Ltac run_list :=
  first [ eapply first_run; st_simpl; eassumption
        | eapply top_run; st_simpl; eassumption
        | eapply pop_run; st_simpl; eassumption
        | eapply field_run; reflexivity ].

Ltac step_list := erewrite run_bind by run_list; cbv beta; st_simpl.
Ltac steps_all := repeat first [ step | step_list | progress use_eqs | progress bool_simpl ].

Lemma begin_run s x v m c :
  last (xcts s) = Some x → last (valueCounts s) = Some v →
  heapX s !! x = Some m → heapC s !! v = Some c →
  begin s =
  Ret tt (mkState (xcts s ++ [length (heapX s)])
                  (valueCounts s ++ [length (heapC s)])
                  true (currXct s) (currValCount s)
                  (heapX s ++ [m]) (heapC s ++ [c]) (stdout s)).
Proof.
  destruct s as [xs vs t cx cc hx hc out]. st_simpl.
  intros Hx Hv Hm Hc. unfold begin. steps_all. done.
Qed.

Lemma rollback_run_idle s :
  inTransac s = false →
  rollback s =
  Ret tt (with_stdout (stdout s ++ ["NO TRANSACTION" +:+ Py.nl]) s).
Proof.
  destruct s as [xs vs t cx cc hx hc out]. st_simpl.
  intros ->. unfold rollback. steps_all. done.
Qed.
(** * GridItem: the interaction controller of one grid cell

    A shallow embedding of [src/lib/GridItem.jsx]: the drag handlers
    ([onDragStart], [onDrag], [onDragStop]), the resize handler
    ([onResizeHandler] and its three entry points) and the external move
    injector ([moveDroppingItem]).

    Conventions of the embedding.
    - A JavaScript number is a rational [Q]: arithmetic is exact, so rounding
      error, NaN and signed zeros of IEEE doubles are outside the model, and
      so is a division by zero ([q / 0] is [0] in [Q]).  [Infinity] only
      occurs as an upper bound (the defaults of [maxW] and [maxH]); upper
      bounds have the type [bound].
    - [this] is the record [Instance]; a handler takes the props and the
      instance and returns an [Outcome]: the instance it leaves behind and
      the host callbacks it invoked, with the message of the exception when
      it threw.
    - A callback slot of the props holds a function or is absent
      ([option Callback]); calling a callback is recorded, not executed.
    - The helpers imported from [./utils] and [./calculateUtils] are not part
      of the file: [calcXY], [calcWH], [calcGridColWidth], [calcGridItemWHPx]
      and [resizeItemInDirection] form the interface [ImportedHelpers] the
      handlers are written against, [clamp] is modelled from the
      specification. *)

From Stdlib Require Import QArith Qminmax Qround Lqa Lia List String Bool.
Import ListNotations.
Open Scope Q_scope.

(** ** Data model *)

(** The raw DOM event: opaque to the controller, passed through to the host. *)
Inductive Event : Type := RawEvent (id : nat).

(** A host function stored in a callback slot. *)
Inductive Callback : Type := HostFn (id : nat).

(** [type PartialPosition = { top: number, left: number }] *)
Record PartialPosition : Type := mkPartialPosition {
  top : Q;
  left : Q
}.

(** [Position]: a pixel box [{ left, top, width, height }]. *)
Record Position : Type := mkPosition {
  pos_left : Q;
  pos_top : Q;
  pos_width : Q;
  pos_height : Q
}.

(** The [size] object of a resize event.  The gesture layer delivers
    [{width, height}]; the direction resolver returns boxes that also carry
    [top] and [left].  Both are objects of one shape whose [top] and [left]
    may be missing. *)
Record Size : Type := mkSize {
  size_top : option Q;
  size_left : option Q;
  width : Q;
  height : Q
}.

• _PROBLEM DETAILS_:
From the line holding "top_run; st_simpl; eassumption" to the line holding "- A JavaScript", inclusive, restate each line above exactly as written.

• _TASK OUTPUT_:
        | eapply top_run; st_simpl; eassumption
        | eapply pop_run; st_simpl; eassumption
        | eapply field_run; reflexivity ].

Ltac step_list := erewrite run_bind by run_list; cbv beta; st_simpl.
Ltac steps_all := repeat first [ step | step_list | progress use_eqs | progress bool_simpl ].

Lemma begin_run s x v m c :
  last (xcts s) = Some x → last (valueCounts s) = Some v →
  heapX s !! x = Some m → heapC s !! v = Some c →
  begin s =
  Ret tt (mkState (xcts s ++ [length (heapX s)])
                  (valueCounts s ++ [length (heapC s)])
                  true (currXct s) (currValCount s)
                  (heapX s ++ [m]) (heapC s ++ [c]) (stdout s)).
Proof.
  destruct s as [xs vs t cx cc hx hc out]. st_simpl.
  intros Hx Hv Hm Hc. unfold begin. steps_all. done.
Qed.

Lemma rollback_run_idle s :
  inTransac s = false →
  rollback s =
  Ret tt (with_stdout (stdout s ++ ["NO TRANSACTION" +:+ Py.nl]) s).
Proof.
  destruct s as [xs vs t cx cc hx hc out]. st_simpl.
  intros ->. unfold rollback. steps_all. done.
Qed.
(** * GridItem: the interaction controller of one grid cell

    A shallow embedding of [src/lib/GridItem.jsx]: the drag handlers
    ([onDragStart], [onDrag], [onDragStop]), the resize handler
    ([onResizeHandler] and its three entry points) and the external move
    injector ([moveDroppingItem]).

    Conventions of the embedding.
    - A JavaScript number is a rational [Q]: arithmetic is exact, so rounding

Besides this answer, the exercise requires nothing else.